* HOW TO COMPLETE THIS TASK *
In the entries below, find the line with "freewalk_entries (freewalk d) a k" and print exactly every line from there up to and including the line with "split; [done|]. split;", with no other lines.

* DATASET EXCERPTS *

Lemma pages_apart s P1 P2 b :
  NoDup (P1 ++ P2) → Forall (ram_page s) P1 → Forall (ram_page s) P2 →
  page_bytes P1 b → ¬ page_bytes P2 b.
Proof.
  rewrite !Forall_forall. intros (_ & HN & _)%NoDup_app H1 H2 (p & Hp & Hb) (q & Hq & Hc).
  apply (ram_page_disjoint s p q b); auto. intros ->. by eapply HN.
Qed.

(** Entry [i] of the table [a] leads to the tree with pages [P]. *)
Definition entry_ok (d : nat) (m : mem) (a i : Z) (P : list Z) : Prop :=
  let e := load64 m (pte_at a i) in
  if has e PTE_V
  then Z.land e (Z.lor (Z.lor PTE_R PTE_W) PTE_X) = 0 ∧ tree_at d m (PTE2PA e) P
  else P = [].

Lemma entry_ok_frame d m1 m2 a i P :
  load64 m2 (pte_at a i) = load64 m1 (pte_at a i) →
  (∀ b, page_bytes P b → load8 m2 b = load8 m1 b) →
  entry_ok d m1 a i P → entry_ok d m2 a i P.
Proof.
  unfold entry_ok. intros -> HF. destruct (has _ PTE_V); [|done].
  intros [? ?]. split; [done|]. by eapply tree_at_frame.
Qed.

Section Entries.
Context (h : list lockid) (d : nat) (a : Z) (kids : Z → list Z).
Context (Hh : L_kmem ∉ h)
  (Hrec : ∀ a' P s L, tree_at d (m_mem s) a' P → owns s L P →
     gives_back h s L P P (freewalk d a' h s)).

(** One entry: its subtree is freed, the entries after it are as they were. *)
Lemma freewalk_entry k i s L :
  0 ≤ i → i + Z.of_nat (S k) = 512 → (∀ j, i ≤ j < 512 → entry_ok d (m_mem s) a j (kids j)) →
  owns s L (a :: kids_from kids i (Z.of_nat (S k))) →
  ∃ s' L', freewalk_entries (freewalk d) a (S k) i h s =
      freewalk_entries (freewalk d) a k (i + 1) h s' ∧
    (∀ j, i + 1 ≤ j < 512 → entry_ok d (m_mem s') a j (kids j)) ∧
    owns s' L' (a :: kids_from kids (i + 1) (Z.of_nat k)) ∧ L' ≡ₚ kids i ++ L ∧
    steps_in (page_bytes (a :: kids i)) s s'.
Proof.
  intros Hi Hk He (Hf & HN & HR). rewrite kids_from_cons in HN, HR by lia.
  replace (Z.of_nat (S k) - 1) with (Z.of_nat k) in * by lia.
  set (R := kids_from kids (i + 1) (Z.of_nat k)) in *.
  apply Forall_cons in HR as [Ha HR]. apply Forall_app in HR as [HRi HRR].
  assert (∀ j, i + 1 ≤ j < 512 → ∀ q, q ∈ kids j → q ∈ R) as HRj.
  { intros j Hj q Hq. apply elem_of_kids_from. exists j. split; [lia|done]. }
  assert (NoDup (R ++ a :: kids i ++ L)) as HNR.
  { eapply NoDup_perm; [|exact HN]. solve_Permutation. }
  pose proof HNR as (_ & HR' & (Ha' & HNi)%NoDup_cons)%NoDup_app.
  cbn [freewalk_entries]. unfold load_pte. rewrite bind_gets.
  pose proof (He i ltac:(lia)) as Hei. unfold entry_ok in Hei. cbv zeta in Hei.
  destruct (has (load64 (m_mem s) (pte_at a i)) PTE_V).
  2:{ rewrite Hei in *. exists s, L. split; [done|].
      split; [intros j Hj; apply He; lia|]. split; [|split; [done|apply steps_in_refl]].
      split; [done|]. split; [|by constructor].
      eapply NoDup_perm; [|exact HNR]. solve_Permutation. }
  destruct Hei as [-> Htree]. cbn [andb Z.eqb].
  destruct (Hrec _ _ s L Htree ltac:(done)) as (s1 & L1 & Hrun & Hf1 & HL1 & Hst1).
  set (s2 := upd_mem (λ m, store64 m (pte_at a i) 0) s1).
  assert (steps_in (page_bytes (a :: kids i)) s s2) as Hst2.
  { eapply (steps_in_trans _ _ s1).
    - eapply steps_in_mono; [exact Hst1|]. intros b. apply page_bytes_mono. set_solver.
    - apply steps_in_upd. eapply frame_mono; [apply frame_store64_page; lia|].
      intros b Hb. exists a. split; [by left|done]. }
  assert (∀ b, page_bytes R b → ¬ page_bytes (a :: kids i) b) as Hap.
  { intros b. apply (pages_apart s); [|done|by constructor].
    rewrite app_comm_cons, app_assoc in HNR. by apply NoDup_app in HNR as (? & _). }
  exists s2, L1. split_and!.
  - rewrite !bind_assoc. erewrite bind_Ok by exact Hrun. done.
  - intros j Hj. eapply entry_ok_frame; [| |by apply He; lia].
    + unfold s2; simpl. rewrite load64_store64_ne by (unfold pte_at; lia).
      eapply frame_load64; [apply Hst1|]. intros b Hb (q & Hq & Hc).
      apply (ram_page_disjoint s a q b); [done|by rewrite Forall_forall in HRi; apply HRi| | |done].
      * intros ->. set_solver.
      * eapply pte_in_page; [|done]. lia.
    + intros b Hb. apply Hst2, Hap. eapply page_bytes_mono; [|done]. intros q. by apply HRj.
  - split; [|split].
    + eapply free_inv_frame; [apply frame_store64_page; lia| |done].
      intros p b Hp. destruct Hf1 as (_ & _ & HR1). rewrite Forall_forall in HR1.
      apply (ram_page_disjoint s1); [by apply HR1| |].
      * destruct Hst1 as [E _]. unfold ram_page. rewrite E. done.
      * intros ->. rewrite HL1 in Hp. set_solver.
    + eapply NoDup_perm; [|exact HNR]. rewrite HL1. solve_Permutation.
    + destruct Hst2 as [E _]. constructor; [|eapply Forall_impl; [done|]; intros q];
        unfold ram_page; by rewrite E.
  - done.
  - done.
Qed.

* ANSWER SECTION *
      freewalk_entries (freewalk d) a k (i + 1) h s' ∧
    (∀ j, i + 1 ≤ j < 512 → entry_ok d (m_mem s') a j (kids j)) ∧
    owns s' L' (a :: kids_from kids (i + 1) (Z.of_nat k)) ∧ L' ≡ₚ kids i ++ L ∧
    steps_in (page_bytes (a :: kids i)) s s'.
Proof.
  intros Hi Hk He (Hf & HN & HR). rewrite kids_from_cons in HN, HR by lia.
  replace (Z.of_nat (S k) - 1) with (Z.of_nat k) in * by lia.
  set (R := kids_from kids (i + 1) (Z.of_nat k)) in *.
  apply Forall_cons in HR as [Ha HR]. apply Forall_app in HR as [HRi HRR].
  assert (∀ j, i + 1 ≤ j < 512 → ∀ q, q ∈ kids j → q ∈ R) as HRj.
  { intros j Hj q Hq. apply elem_of_kids_from. exists j. split; [lia|done]. }
  assert (NoDup (R ++ a :: kids i ++ L)) as HNR.
  { eapply NoDup_perm; [|exact HN]. solve_Permutation. }
  pose proof HNR as (_ & HR' & (Ha' & HNi)%NoDup_cons)%NoDup_app.
  cbn [freewalk_entries]. unfold load_pte. rewrite bind_gets.
  pose proof (He i ltac:(lia)) as Hei. unfold entry_ok in Hei. cbv zeta in Hei.
  destruct (has (load64 (m_mem s) (pte_at a i)) PTE_V).
  2:{ rewrite Hei in *. exists s, L. split; [done|].
      split; [intros j Hj; apply He; lia|]. split; [|split; [done|apply steps_in_refl]].
      split; [done|]. split; [|by constructor].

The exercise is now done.